(* ===== verification/ReconcileProps.v ===== *)
(** * What is proved about the reconcile worker

    A replica without the reconcile lease does nothing to a target; a poll that
    owns it gives the lease back and leaves the target finished or scheduled;
    transient failures end in the dead letter queue. *)

From S2P Require Import Prelude Store PostModel Backoff PostStore PostStoreProps GoError ErrorClass.
From S2P Require Import PostReads PublishWorker PublishWorkerProps PublishSettle ReconcileWorker.
From Stdlib Require Import ZArith Lia.
Local Open Scope Z_scope.

(** ** Statements that match no row *)
Lemma update_targets_none sel f e db :
  (∀ k t, targets db !! k = Some t → sel k t = false) → update_targets sel f e db = (O, db).
Proof.
  intros H. unfold update_targets.
  assert (E : List.filter (λ kt, sel kt.1 kt.2) (map_to_list (targets db)) = []).
  { destruct (List.filter _ _) as [|[k t] l] eqn:E; [done|].
    assert (Hin : In (k, t) ((k, t) :: l)) by (by left). rewrite <- E in Hin.
    apply filter_In in Hin as [Hk%list_elem_of_In%elem_of_map_to_list Hs]. simpl in Hs.
    by rewrite (H k t Hk) in Hs. }
  rewrite E. simpl. f_equal. unfold enqueue_post_aggregate_repair. simpl.
  destruct db as [ps ts ds ob a b]. simpl in *. unfold with_dirty, with_targets. simpl. f_equal.
  - apply map_eq. intros k. rewrite map_lookup_imap. destruct (ts !! k) as [t|] eqn:Et; [|done].
    simpl. by rewrite (H k t Et).
  - apply map_union_empty.
Qed.

Lemma update_targets_ext sel sel' f e db :
  (∀ k t, sel k t = sel' k t) → update_targets sel f e db = update_targets sel' f e db.
Proof.
  intros H. unfold update_targets.
  rewrite (filter_ext _ (λ kt, sel' kt.1 kt.2)) by (intros kt; apply H).
  do 2 f_equal. unfold with_targets. f_equal. apply map_eq. intros k. rewrite !map_lookup_imap.
  destruct (targets db !! k); simpl; by rewrite ?H.
Qed.

(** A computation that, from this store, fails and leaves it alone, whatever
    the database answers. *)
Definition refused {A} (e : Env) (db : PostDB) (m : M PostDB A) : Prop :=
  ∀ n, (∃ er, result_of (m e (db, n)) = inl er) ∧ state_of (m e (db, n)) = db.
Definition reads {A} (e : Env) (db : PostDB) (m : M PostDB A) : Prop :=
  ∀ n, state_of (m e (db, n)) = db.

Section refused.
Context (e : Env) (db : PostDB).
Lemma refused_throw {A} er : refused e db (throw er : M PostDB A).
Proof. intros n. split; [by exists er|done]. Qed.
Lemma refused_bind {A B} (m : M PostDB A) (k : A → M PostDB B) :
  reads e db m → (∀ a, refused e db (k a)) → refused e db (m ≫= k).
Proof.
  intros Hm Hk n. specialize (Hm n). unfold mbind, M_bind, result_of, state_of in *.
  destruct (m e (db, n)) as [[er|a] [s1 n1]]; simpl in *; subst; [split; [by exists er|done]|].
  apply Hk.
Qed.
Lemma refused_left {A B} (m : M PostDB A) (k : A → M PostDB B) :
  refused e db m → refused e db (m ≫= k).
Proof.
  intros H n. destruct (H n) as [[er Her] Hs]. unfold mbind, M_bind, result_of, state_of in *.
  destruct (m e (db, n)) as [r w]. simpl in *. subst r. split; [by exists er|done].
Qed.
Lemma refused_exec {A B} op (f : Env → PostDB → A * PostDB) a (k : A → M PostDB B) :
  f e db = (a, db) → refused e db (k a) → refused e db (exec op f ≫= k).
Proof.
  intros Hf Hk n. unfold mbind, M_bind, exec, result_of, state_of. rewrite Hf.
  destruct (fault e n); simpl; [apply Hk|split; [by eexists|done]..].
Qed.
Lemma refused_transact {A} op (body : M PostDB (TxOut A)) :
  refused e db body → refused e db (transact op body).
Proof.
  intros H n. unfold transact, result_of, state_of.
  destruct (fault e n); [|split; [by eexists|done]..].
  destruct (H (S n)) as [[er Her] _]. unfold result_of in Her.
  destruct (body e (db, S n)) as [r [s' n']]. simpl in Her. subst r. split; [by exists er|done].
Qed.
Lemma reads_exec {A} op (f : Env → PostDB → A * PostDB) : (f e db).2 = db → reads e db (exec op f).
Proof.
  intros H n. unfold exec, state_of. destruct (fault e n); [|done|done].
  by destruct (f e db).
Qed.
Lemma reads_respects {A} (m : M PostDB A) : respects eq m → reads e db m.
Proof. intros H n. symmetry. apply H. Qed.
End refused.

(** ** The reconcile lease *)
Lemma exec_reconcile_refused op what id w f e db :
  f e db = (O, db) → refused e db (exec_reconcile op what id w f).
Proof.
  intros H. unfold exec_reconcile. eapply refused_exec; [done|].
  unfold rows_affected. eapply refused_exec; [done|]. apply refused_throw.
Qed.

(** [w] may not write row [id]: somebody else holds it, or nobody. *)
Definition not_mine (e : Env) (w : string) (id : Z) (db : PostDB) : Prop :=
  ∀ t, targets db !! id = Some t → reconcile_live w (db_now e) t = false.
(** Row [id] cannot be claimed: it is not due, or a lease on it is live, or it
    is locked. *)
Definition not_claimable (e : Env) (id : Z) (db : PostDB) : Prop :=
  ∀ t, targets db !! id = Some t → reconcile_due (db_now e) t = false ∨ Store.held e id = true.
Lemma row_false id p db : (∀ t, targets db !! id = Some t → p t = false) →
  ∀ k t, targets db !! k = Some t → row id p k t = false.
Proof.
  intros H k t Ht. unfold row. destruct (Z.eqb_spec k id) as [->|]; [|done]. by apply H.
Qed.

# Required work
Give back precisely the lines above that start at the line containing "PostDB) a (k" and end at the line containing "intros H. unfold exec_reconcile.", inclusive. No other lines belong in the output.

# Answer section
Lemma refused_exec {A B} op (f : Env → PostDB → A * PostDB) a (k : A → M PostDB B) :
  f e db = (a, db) → refused e db (k a) → refused e db (exec op f ≫= k).
Proof.
  intros Hf Hk n. unfold mbind, M_bind, exec, result_of, state_of. rewrite Hf.
  destruct (fault e n); simpl; [apply Hk|split; [by eexists|done]..].
Qed.
Lemma refused_transact {A} op (body : M PostDB (TxOut A)) :
  refused e db body → refused e db (transact op body).
Proof.
  intros H n. unfold transact, result_of, state_of.
  destruct (fault e n); [|split; [by eexists|done]..].
  destruct (H (S n)) as [[er Her] _]. unfold result_of in Her.
  destruct (body e (db, S n)) as [r [s' n']]. simpl in Her. subst r. split; [by exists er|done].
Qed.
Lemma reads_exec {A} op (f : Env → PostDB → A * PostDB) : (f e db).2 = db → reads e db (exec op f).
Proof.
  intros H n. unfold exec, state_of. destruct (fault e n); [|done|done].
  by destruct (f e db).
Qed.
Lemma reads_respects {A} (m : M PostDB A) : respects eq m → reads e db m.
Proof. intros H n. symmetry. apply H. Qed.
End refused.

(** ** The reconcile lease *)
Lemma exec_reconcile_refused op what id w f e db :
  f e db = (O, db) → refused e db (exec_reconcile op what id w f).
Proof.
  intros H. unfold exec_reconcile. eapply refused_exec; [done|].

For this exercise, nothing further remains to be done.